Record set -
Lemma Authority_copies : copies read_Authority rep_Authority Authority_DeepCopyInto.
Proof.
  intros s k v Hwf (ke & Hk & (kl & Hkl & (so & Hso & (ct & Hct & [= <-])%bind_Some)
    %bind_Some)%bind_Some)%bind_Some.
  unfold Authority_DeepCopyInto. pose proof (ext_refl s).
  copy_field (copies_ptr as_KeyRef cKeyRef _ _ _ (λ _, eq_refl) KeyRef_copies) Hk.
  copy_field (copies_ptr as_KeylessRef cKeylessRef _ _ _ (λ _, eq_refl) KeylessRef_copies) Hkl.
  copy_field (copies_ptr as_Sources cSources _ _ _ (λ _, eq_refl)
    (copies_leaves Source_DeepCopyInto (λ _, eq_refl))) Hso.
  copy_field (copies_ptr as_TLog cTLog _ _ _ (λ _, eq_refl) TLog_copies) Hct.
  copied. eexists _, _, _, _. rep_fields.
Qed.

Lemma Spec_copies : copies read_Spec rep_Spec ClusterImagePolicySpec_DeepCopyInto.
Proof.
  intros s k v Hwf (im & Hi & (au & Ha & [= <-])%bind_Some)%bind_Some.
  unfold ClusterImagePolicySpec_DeepCopyInto. pose proof (ext_refl s).
  copy_field (copies_ptr as_Images cImages _ _ _ (λ _, eq_refl)
    (copies_leaves ImagePattern_DeepCopyInto (λ _, eq_refl))) Hi.
  copy_field (copies_ptr as_Authorities cAuthorities _ _ _ (λ _, eq_refl)
    (copies_each _ _ _ Authority_mono Authority_copies)) Ha.
  copied. eexists _, _, _. rep_fields.
Qed.

Lemma ClusterImagePolicy_copies :
  copies read_ClusterImagePolicy rep_ClusterImagePolicy ClusterImagePolicy_DeepCopyInto.
Proof.
  intros s k v Hwf (sp & Hs & [= <-])%bind_Some. unfold ClusterImagePolicy_DeepCopyInto.
  pose proof (ext_refl s). copy_field Spec_copies Hs. copied. done.
Qed.

Lemma DeepCopy_copies :
  copies (λ h, read_ptr h as_Policy (read_ClusterImagePolicy h))
    (rep_ptr as_Policy rep_ClusterImagePolicy) ClusterImagePolicy_DeepCopy.
Proof. apply copies_ptr; [apply _|done|apply ClusterImagePolicy_copies]. Qed.

(** ** Inlining, in place *)

Section inlining.
Context `{X : Ext, KX : KeyExt, R : Registry, K : !Kube, E : !ReconcileExt}.

Definition World : Type := Cluster * Store.
Definition in_mem {A} (m : M Store A) : M World A := λ w,
  let '(s, r) := m (snd w) in ((fst w, s), r).
Definition in_cl {A} (m : M Cluster A) : M World A := λ w,
  let '(c, r) := m (fst w) in ((c, snd w), r).

(** The loop over the secret's entries assigns to the fields of the key reference. *)
Fixpoint assign_entries (name : string) (data : list (string * bytes)) (keyref : addr) : M Store unit :=
  match data with
  | [] => mret ()
  | (_, v) :: data' =>
      if negb (IsValidKey v)
      then lift (Err (error_New ("secret " +:+ quoted name +:+ " contains an invalid public key")))
      else
        k ← load as_KeyRef keyref;
        store_at keyref (cKeyRef (obj.mkKeyRef None v (obj.KMS k)));;
        assign_entries name data' keyref
  end.

(** inlineAndTrackSecret; the names are those of the policy and of keyref.SecretRef. *)
Definition mem_inlineAndTrackSecret (cip name : string) (keyref : addr) : M World unit :=
  data ← in_cl (tracked_secret_data cip name); in_mem (assign_entries name data keyref).

(** A reference to a key, if it is not nil and names a secret. *)
Definition mem_inline_ref (cip : string) (keyref : option addr) : M World unit :=
  match keyref with
  | None => mret ()
  | Some a =>
      k ← in_mem (load as_KeyRef a);
      match obj.SecretRef k with
      | None => mret ()
      | Some s => name ← in_mem (load as_SecretReference s); mem_inlineAndTrackSecret cip name a
      end
  end.

Definition mem_inline_kms (keyref : option addr) : M World unit :=
  match keyref with
  | None => mret ()
  | Some a =>
      k ← in_mem (load as_KeyRef a);
      if negb (obj.KMS k =?s "") && strings_Contains (obj.KMS k) "://" then
        pubKeyString ← lift (getKMSPublicKey (obj.KMS k));
        in_mem (store_at a (cKeyRef (obj.mkKeyRef (obj.SecretRef k) pubKeyString "")))
      else mret ()
  end.

Definition mem_inline_keyless (cip : string) (keyless : option addr) : M World unit :=
  match keyless with
  | None => mret ()
  | Some a => kl ← in_mem (load as_KeylessRef a); mem_inline_ref cip (obj.CACert kl)
  end.

Definition mem_inline_authority (cip : string) (authority : obj.Authority) : M World unit :=
  mem_inline_ref cip (obj.Key authority);;
  mem_inline_keyless cip (obj.Keyless authority);;
  mem_inline_kms (obj.Key authority).

Fixpoint mem_inline_authorities (cip : string) (l : list obj.Authority) : M World unit :=
  match l with
  | [] => mret ()
  | a :: l' => mem_inline_authority cip a;; mem_inline_authorities cip l'
  end.

Definition mem_inlinePublicKeys (cip : option addr) : M World addr :=
  ret ← in_mem (ClusterImagePolicy_DeepCopy cip);
  match ret with
  | None => lift (Panic "nil pointer dereference")
  | Some ret =>
      p ← in_mem (load as_Policy ret);
      match obj.Authorities (obj.Spec p) with
      | None => mret ()
      | Some a => l ← in_mem (load as_Authorities a); mem_inline_authorities (obj.cip_Name p) l
      end;;
      mret ret
  end.

(** *** The functions on values are what the program in memory computes *)

Definition no_value {B} (r : res B) : res unit :=
  match r with Ok _ => Ok () | Err e => Err e | Panic x => Panic x end.

(** Only addresses of the interval are written. *)
Definition writes (lo hi : addr) (s s' : Store) : Prop :=
  st_next s' = st_next s ∧ ∀ a, a < lo ∨ hi ≤ a → st_cells s' !! a = st_cells s !! a.

(** [m] changes the object [x] in place as [f] changes its value. *)
Definition sim {A B} (rep : Rep A B) (x : A) (m : M World unit) (f : B → M Cluster B) : Prop :=
  ∀ lo hi c s v, rep lo hi (st_cells s) x v →
  ∃ s', m (c, s) = ((fst (f v c), s'), no_value (snd (f v c))) ∧ writes lo hi s s'
    ∧ ∀ v', snd (f v c) = Ok v' → rep lo hi (st_cells s') x v'.

Lemma writes_refl lo hi s : writes lo hi s s.
Proof. by split. Qed.
Lemma writes_trans lo hi s1 s2 s3 : writes lo hi s1 s2 → writes lo hi s2 s3 → writes lo hi s1 s3.
Proof. intros [N1 A1] [N2 A2]. split; [congruence|]. intros a Ha. by rewrite A2, A1. Qed.
Lemma writes_weaken lo hi lo' hi' s s' : writes lo hi s s' → lo' ≤ lo → hi ≤ hi' → writes lo' hi' s s'.
Proof. intros [N A1] ??. split; [done|]. intros a Ha. apply A1. lia. Qed.
Lemma writes_agree lo hi lo' hi' s s' :
  writes lo hi s s' → hi' ≤ lo ∨ hi ≤ lo' → agree lo' hi' (st_cells s) (st_cells s').
Proof. intros [N A1] ? a Ha. apply A1. lia. Qed.

Lemma store_at_writes a c s :
  ∃ s', store_at a c s = (s', Ok ()) ∧ writes a (S a) s s' ∧ st_cells s' !! a = Some c.
Proof.
  eexists. split; [reflexivity|]. split; [|apply lookup_insert_eq].
  split; [done|]. intros b Hb. cbn. by rewrite lookup_insert_ne by lia.
Qed.

(** The key reference at [a], with what it points to below. *)
Definition keyref_at (lo a : addr) (s : Store) (k : v1alpha1.KeyRef) : Prop :=
  ∃ x, st_cells s !! a ≫= as_KeyRef = Some x ∧ rep_KeyRef lo a (st_cells s) x k.

Lemma assign_entries_sim name data lo a s k :
  keyref_at lo a s k →
  ∃ s', assign_entries name data a s = (s', no_value (inline_entries name data k))
    ∧ writes a (S a) s s' ∧ ∀ k', inline_entries name data k = Ok k' → keyref_at lo a s' k'.
Proof.
  revert s k. induction data as [|[e v] data IH]; intros s k Hk; cbn [assign_entries inline_entries].
  - exists s. split_and!; [done|apply writes_refl|by intros k' [= <-]].
  - destruct (IsValidKey v); cbn [negb]; [|exists s; by split_and!; [|apply writes_refl|]].
    destruct Hk as (x & Hx & Hrep). rewrite (bind_run _ _ _ _ _ (load_run _ _ _ _ Hx)).
    destruct (store_at_writes a (cKeyRef (obj.mkKeyRef None v (obj.KMS x))) s) as (s1 & E1 & W1 & L1).
    rewrite (bind_run _ _ _ _ _ E1).
    destruct (IH s1 (v1alpha1.mkKeyRef None v (v1alpha1.KMS k))) as (s2 & E2 & W2 & H2).
    { eexists. rewrite L1. split; [done|]. pose proof (rep_le _ _ _ _ _ Hrep).
      destruct Hrep as (_ & _ & ->). by split_and!. }
    exists s2. split_and!; [done|by eapply writes_trans|done].
Qed.

Lemma in_mem_run {A} (m : M Store A) c s s' r : m s = (s', r) → in_mem m (c, s) = ((c, s'), r).
Proof. unfold in_mem. cbn. by intros ->. Qed.
Lemma load_mem {A B} (as_A : cell → option A) a c s x (f : A → M World B) :
  st_cells s !! a ≫= as_A = Some x → (y ← in_mem (load as_A a); f y) (c, s) = f x (c, s).
Proof. intros Hx. apply bind_run. by apply in_mem_run, load_run. Qed.

Lemma secret_sim cip name lo a c s k :
  keyref_at lo a s k →
  ∃ s', mem_inlineAndTrackSecret cip name a (c, s)
        = ((fst (inlineAndTrackSecret cip name k c), s'), no_value (snd (inlineAndTrackSecret cip name k c)))
    ∧ writes a (S a) s s'
    ∧ ∀ k', snd (inlineAndTrackSecret cip name k c) = Ok k' → keyref_at lo a s' k'.
Proof.
  intros Hk. unfold mem_inlineAndTrackSecret, inlineAndTrackSecret, mbind, M_bind, in_cl, in_mem. cbn.
  destruct (tracked_secret_data cip name c) as [c1 [data|e|x]]; cbn;
    [|by exists s; split_and!; [|apply writes_refl|]..].
  destruct (assign_entries_sim name data lo a s k Hk) as (s' & -> & ? & ?). by exists s'.
Qed.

Exercise directions - Only the lines from the first line of the records through the line with "unfold ClusterImagePolicySpec_DeepCopyInto. pose" should be reproduced, exactly and with nothing added.

Your response -
Lemma Authority_copies : copies read_Authority rep_Authority Authority_DeepCopyInto.
Proof.
  intros s k v Hwf (ke & Hk & (kl & Hkl & (so & Hso & (ct & Hct & [= <-])%bind_Some)
    %bind_Some)%bind_Some)%bind_Some.
  unfold Authority_DeepCopyInto. pose proof (ext_refl s).
  copy_field (copies_ptr as_KeyRef cKeyRef _ _ _ (λ _, eq_refl) KeyRef_copies) Hk.
  copy_field (copies_ptr as_KeylessRef cKeylessRef _ _ _ (λ _, eq_refl) KeylessRef_copies) Hkl.
  copy_field (copies_ptr as_Sources cSources _ _ _ (λ _, eq_refl)
    (copies_leaves Source_DeepCopyInto (λ _, eq_refl))) Hso.
  copy_field (copies_ptr as_TLog cTLog _ _ _ (λ _, eq_refl) TLog_copies) Hct.
  copied. eexists _, _, _, _. rep_fields.
Qed.

Lemma Spec_copies : copies read_Spec rep_Spec ClusterImagePolicySpec_DeepCopyInto.
Proof.
  intros s k v Hwf (im & Hi & (au & Ha & [= <-])%bind_Some)%bind_Some.
  unfold ClusterImagePolicySpec_DeepCopyInto. pose proof (ext_refl s).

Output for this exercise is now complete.